• [Exercise description] Each line below that includes the word "loop" is to be reported.

• [Records provided]
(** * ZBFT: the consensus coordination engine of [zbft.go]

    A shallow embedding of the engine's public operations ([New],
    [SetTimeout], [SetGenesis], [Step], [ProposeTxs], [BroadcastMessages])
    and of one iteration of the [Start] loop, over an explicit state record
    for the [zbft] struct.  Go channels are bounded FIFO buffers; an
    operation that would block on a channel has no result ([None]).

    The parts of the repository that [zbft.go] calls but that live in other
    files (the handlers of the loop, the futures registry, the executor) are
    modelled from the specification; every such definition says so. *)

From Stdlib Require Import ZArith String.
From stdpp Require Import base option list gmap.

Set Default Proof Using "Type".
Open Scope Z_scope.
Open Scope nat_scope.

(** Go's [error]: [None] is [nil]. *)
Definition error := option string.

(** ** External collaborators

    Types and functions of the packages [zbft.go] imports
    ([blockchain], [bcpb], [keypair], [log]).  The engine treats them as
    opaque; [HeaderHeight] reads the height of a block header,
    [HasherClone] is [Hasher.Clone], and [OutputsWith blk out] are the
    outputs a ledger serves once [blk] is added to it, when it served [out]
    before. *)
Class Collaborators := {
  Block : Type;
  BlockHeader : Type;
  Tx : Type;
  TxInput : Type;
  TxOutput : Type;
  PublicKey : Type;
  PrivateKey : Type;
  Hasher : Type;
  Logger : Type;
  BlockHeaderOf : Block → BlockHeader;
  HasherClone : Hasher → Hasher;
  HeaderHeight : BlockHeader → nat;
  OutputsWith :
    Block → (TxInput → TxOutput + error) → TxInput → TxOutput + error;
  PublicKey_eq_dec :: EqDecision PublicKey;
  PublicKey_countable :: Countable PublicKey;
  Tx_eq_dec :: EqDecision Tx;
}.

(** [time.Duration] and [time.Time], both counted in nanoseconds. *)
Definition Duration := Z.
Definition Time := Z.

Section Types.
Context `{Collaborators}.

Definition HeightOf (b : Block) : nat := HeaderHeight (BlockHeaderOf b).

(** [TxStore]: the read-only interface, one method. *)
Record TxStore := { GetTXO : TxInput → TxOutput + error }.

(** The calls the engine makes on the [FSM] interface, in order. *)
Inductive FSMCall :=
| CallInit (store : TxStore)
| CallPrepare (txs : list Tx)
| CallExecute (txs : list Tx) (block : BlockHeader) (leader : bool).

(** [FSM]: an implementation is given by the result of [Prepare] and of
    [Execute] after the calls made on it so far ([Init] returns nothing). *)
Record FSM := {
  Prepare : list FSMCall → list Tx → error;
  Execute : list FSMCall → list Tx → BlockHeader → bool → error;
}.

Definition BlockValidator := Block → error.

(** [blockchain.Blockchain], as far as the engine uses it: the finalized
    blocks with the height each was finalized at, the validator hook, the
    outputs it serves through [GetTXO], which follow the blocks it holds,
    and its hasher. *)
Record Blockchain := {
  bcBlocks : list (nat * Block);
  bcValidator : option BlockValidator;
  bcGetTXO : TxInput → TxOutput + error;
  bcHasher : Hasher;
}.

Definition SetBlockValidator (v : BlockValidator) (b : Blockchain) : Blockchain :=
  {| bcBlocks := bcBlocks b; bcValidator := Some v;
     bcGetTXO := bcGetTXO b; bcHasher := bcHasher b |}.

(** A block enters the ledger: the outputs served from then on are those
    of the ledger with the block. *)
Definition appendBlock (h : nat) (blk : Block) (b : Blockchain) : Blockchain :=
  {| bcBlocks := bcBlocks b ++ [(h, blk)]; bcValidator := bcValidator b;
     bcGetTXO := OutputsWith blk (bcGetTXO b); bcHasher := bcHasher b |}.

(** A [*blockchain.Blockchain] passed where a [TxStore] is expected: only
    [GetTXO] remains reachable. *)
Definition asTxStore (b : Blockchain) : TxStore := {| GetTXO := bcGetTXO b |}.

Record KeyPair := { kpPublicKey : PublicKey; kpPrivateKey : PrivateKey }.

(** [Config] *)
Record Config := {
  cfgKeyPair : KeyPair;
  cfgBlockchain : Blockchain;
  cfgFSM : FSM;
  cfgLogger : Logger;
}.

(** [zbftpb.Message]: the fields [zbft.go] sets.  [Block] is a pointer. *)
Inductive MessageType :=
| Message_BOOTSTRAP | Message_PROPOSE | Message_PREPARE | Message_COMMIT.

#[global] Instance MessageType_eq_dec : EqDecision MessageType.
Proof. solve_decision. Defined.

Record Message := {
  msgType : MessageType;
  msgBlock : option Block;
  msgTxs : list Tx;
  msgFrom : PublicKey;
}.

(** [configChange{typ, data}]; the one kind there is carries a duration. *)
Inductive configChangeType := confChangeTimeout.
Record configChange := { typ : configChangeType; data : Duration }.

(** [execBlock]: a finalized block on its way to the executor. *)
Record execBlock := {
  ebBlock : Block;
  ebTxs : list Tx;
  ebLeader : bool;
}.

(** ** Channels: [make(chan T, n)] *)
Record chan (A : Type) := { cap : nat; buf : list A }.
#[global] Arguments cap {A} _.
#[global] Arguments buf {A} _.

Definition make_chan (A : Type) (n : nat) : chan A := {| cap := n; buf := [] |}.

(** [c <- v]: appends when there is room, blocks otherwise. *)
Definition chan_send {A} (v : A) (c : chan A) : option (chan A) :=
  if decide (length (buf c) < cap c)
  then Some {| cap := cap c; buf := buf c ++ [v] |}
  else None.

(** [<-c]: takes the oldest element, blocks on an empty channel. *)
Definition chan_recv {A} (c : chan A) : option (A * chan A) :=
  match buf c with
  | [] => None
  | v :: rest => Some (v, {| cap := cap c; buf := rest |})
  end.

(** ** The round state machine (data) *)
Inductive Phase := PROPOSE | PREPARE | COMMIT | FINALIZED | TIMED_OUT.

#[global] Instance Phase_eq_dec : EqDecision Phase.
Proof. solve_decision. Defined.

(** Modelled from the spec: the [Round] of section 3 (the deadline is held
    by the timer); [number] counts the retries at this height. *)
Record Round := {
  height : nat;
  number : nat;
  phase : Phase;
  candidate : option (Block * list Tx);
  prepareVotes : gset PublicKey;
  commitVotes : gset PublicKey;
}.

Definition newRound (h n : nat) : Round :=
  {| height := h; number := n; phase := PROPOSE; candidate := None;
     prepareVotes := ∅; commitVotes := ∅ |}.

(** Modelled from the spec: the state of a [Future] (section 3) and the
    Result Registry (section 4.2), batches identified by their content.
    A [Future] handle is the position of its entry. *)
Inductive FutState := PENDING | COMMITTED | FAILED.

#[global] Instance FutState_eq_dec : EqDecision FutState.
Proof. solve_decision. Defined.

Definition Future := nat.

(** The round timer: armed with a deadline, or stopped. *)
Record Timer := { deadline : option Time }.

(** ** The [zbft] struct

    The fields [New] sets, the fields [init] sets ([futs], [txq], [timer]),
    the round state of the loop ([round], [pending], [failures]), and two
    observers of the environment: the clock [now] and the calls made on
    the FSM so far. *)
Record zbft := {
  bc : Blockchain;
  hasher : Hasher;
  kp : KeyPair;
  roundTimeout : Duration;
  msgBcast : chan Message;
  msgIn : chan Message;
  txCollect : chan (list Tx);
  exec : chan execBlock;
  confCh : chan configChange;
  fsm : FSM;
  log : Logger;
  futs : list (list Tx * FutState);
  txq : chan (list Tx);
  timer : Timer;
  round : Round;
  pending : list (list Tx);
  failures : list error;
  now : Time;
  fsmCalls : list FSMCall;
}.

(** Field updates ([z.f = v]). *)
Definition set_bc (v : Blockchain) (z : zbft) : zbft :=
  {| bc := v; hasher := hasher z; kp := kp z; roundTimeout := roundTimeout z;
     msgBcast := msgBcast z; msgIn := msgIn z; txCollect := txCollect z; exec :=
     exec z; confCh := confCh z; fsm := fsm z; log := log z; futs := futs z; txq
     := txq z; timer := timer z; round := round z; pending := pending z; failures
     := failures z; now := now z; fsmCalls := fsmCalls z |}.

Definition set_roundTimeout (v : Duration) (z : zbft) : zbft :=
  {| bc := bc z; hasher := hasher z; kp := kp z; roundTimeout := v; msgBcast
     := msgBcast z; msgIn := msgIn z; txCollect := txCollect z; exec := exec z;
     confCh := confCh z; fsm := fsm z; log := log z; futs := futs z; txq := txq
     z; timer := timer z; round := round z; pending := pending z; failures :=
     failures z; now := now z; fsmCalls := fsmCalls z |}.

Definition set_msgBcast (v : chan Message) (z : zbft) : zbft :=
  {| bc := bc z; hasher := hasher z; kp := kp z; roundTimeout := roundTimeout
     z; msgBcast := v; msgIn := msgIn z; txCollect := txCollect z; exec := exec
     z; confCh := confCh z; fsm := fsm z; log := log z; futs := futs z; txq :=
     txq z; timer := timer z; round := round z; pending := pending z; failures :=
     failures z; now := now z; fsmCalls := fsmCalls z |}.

--

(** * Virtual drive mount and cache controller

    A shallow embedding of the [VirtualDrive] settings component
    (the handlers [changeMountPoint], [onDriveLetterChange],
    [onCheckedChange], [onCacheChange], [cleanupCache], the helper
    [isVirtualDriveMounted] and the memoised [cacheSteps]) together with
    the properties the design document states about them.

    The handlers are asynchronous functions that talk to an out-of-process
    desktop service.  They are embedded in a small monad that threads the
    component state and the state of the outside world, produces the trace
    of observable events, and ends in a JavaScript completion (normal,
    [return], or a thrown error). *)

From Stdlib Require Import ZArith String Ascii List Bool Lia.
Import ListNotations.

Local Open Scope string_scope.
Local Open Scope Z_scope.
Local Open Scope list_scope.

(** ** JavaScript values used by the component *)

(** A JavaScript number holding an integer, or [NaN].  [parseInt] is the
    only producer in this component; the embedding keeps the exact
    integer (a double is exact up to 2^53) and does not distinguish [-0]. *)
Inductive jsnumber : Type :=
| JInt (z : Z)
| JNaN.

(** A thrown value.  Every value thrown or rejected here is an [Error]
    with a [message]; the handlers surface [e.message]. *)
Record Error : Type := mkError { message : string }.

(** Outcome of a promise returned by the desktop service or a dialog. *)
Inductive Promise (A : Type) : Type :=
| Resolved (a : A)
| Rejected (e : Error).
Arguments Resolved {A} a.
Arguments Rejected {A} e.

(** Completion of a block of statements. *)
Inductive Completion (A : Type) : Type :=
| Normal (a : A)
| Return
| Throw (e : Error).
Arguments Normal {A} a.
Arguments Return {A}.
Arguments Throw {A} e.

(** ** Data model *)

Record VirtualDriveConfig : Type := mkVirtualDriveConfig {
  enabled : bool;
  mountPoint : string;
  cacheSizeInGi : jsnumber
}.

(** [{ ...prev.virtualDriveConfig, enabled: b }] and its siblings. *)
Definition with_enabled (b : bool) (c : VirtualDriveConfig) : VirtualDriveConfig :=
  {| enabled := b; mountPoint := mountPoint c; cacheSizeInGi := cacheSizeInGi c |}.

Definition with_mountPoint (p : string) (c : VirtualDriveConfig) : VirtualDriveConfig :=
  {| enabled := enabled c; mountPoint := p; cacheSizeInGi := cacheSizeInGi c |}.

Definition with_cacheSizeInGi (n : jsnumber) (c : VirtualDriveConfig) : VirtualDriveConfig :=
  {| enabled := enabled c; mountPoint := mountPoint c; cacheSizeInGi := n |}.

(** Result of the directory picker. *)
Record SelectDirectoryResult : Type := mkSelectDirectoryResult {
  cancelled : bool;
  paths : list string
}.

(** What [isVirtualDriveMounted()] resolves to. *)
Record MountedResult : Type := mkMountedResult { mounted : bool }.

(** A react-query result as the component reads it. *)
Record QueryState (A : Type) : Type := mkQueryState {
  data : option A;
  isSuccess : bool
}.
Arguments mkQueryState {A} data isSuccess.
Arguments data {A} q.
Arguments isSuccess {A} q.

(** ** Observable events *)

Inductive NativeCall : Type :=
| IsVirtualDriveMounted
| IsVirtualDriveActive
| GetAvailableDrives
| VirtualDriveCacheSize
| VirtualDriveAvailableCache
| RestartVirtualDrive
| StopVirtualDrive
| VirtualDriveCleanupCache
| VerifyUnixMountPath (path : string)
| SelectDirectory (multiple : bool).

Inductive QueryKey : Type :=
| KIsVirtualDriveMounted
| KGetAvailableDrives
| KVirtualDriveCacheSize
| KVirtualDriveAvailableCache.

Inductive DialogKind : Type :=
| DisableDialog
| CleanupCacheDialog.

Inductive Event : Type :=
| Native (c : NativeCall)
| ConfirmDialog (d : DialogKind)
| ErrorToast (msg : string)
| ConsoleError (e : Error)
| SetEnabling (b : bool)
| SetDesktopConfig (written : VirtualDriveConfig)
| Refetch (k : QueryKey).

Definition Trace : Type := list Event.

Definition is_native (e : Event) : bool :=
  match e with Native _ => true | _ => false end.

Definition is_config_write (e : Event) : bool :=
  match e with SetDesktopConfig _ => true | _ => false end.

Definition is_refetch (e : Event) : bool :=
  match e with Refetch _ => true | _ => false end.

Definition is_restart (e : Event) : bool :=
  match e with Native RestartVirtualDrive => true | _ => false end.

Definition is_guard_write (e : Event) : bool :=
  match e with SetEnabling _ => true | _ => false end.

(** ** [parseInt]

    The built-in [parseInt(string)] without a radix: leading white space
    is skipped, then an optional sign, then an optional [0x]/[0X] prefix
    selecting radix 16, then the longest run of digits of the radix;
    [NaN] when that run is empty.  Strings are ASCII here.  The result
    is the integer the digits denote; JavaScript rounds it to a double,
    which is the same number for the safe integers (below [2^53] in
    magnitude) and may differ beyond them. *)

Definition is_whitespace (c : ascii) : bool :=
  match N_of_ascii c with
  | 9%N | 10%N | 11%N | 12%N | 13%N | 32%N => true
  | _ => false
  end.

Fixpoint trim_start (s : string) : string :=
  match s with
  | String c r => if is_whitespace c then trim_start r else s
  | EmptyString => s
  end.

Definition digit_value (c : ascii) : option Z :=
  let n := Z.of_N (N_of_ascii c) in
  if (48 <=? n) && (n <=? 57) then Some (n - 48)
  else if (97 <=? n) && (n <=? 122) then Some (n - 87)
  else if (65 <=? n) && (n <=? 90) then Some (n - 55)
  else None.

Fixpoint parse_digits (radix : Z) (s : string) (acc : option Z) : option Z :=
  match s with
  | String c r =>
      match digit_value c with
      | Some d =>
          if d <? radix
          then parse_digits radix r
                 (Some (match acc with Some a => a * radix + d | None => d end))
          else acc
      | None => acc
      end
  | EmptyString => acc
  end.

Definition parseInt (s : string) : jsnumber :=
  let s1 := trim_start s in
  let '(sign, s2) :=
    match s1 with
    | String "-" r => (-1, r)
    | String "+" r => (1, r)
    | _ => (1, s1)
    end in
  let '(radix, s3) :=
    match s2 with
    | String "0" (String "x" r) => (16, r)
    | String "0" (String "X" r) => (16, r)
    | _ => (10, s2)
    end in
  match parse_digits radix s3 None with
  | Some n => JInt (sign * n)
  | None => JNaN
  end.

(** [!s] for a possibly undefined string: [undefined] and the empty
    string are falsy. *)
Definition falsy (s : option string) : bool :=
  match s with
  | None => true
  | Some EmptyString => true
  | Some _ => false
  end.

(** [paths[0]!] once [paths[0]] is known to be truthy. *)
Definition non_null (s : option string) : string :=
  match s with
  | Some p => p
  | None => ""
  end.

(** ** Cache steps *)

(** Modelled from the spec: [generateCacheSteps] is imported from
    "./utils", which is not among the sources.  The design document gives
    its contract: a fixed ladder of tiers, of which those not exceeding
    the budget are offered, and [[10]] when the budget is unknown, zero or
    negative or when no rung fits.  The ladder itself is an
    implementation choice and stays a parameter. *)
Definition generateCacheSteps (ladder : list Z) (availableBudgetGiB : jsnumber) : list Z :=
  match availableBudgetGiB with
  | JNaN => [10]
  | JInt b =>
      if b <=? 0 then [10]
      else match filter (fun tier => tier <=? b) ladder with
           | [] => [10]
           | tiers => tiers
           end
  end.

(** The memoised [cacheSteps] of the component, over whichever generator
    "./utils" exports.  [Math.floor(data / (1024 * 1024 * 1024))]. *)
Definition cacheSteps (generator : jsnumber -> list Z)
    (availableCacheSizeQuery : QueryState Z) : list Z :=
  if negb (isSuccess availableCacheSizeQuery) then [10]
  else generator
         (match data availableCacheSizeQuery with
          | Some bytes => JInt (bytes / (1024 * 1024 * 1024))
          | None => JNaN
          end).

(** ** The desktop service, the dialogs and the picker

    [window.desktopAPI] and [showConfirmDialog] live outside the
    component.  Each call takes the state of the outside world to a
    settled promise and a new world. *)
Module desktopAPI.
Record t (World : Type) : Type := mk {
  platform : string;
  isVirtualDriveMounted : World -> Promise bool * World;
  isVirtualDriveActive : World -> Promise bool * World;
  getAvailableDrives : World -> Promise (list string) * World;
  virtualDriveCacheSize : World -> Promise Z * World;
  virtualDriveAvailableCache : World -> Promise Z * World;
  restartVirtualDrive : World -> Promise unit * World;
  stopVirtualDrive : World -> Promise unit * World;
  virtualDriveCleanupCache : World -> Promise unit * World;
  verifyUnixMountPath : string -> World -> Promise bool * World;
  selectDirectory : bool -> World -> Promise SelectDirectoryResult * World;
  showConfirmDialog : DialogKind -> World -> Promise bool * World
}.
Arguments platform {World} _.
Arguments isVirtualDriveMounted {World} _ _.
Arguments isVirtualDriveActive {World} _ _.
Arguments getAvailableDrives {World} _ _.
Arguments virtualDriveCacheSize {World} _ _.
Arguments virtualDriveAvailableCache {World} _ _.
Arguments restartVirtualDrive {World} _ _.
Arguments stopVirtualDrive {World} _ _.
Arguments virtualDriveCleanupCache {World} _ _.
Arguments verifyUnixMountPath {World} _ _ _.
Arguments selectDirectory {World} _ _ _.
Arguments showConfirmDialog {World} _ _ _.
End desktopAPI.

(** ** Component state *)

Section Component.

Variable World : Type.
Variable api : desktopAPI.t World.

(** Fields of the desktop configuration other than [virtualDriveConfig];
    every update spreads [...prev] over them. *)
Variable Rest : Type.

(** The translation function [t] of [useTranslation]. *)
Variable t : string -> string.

• [Solution to the problem]
    and of one iteration of the [Start] loop, over an explicit state record
    files (the handlers of the loop, the futures registry, the executor) are
    the round state of the loop ([round], [pending], [failures]), and two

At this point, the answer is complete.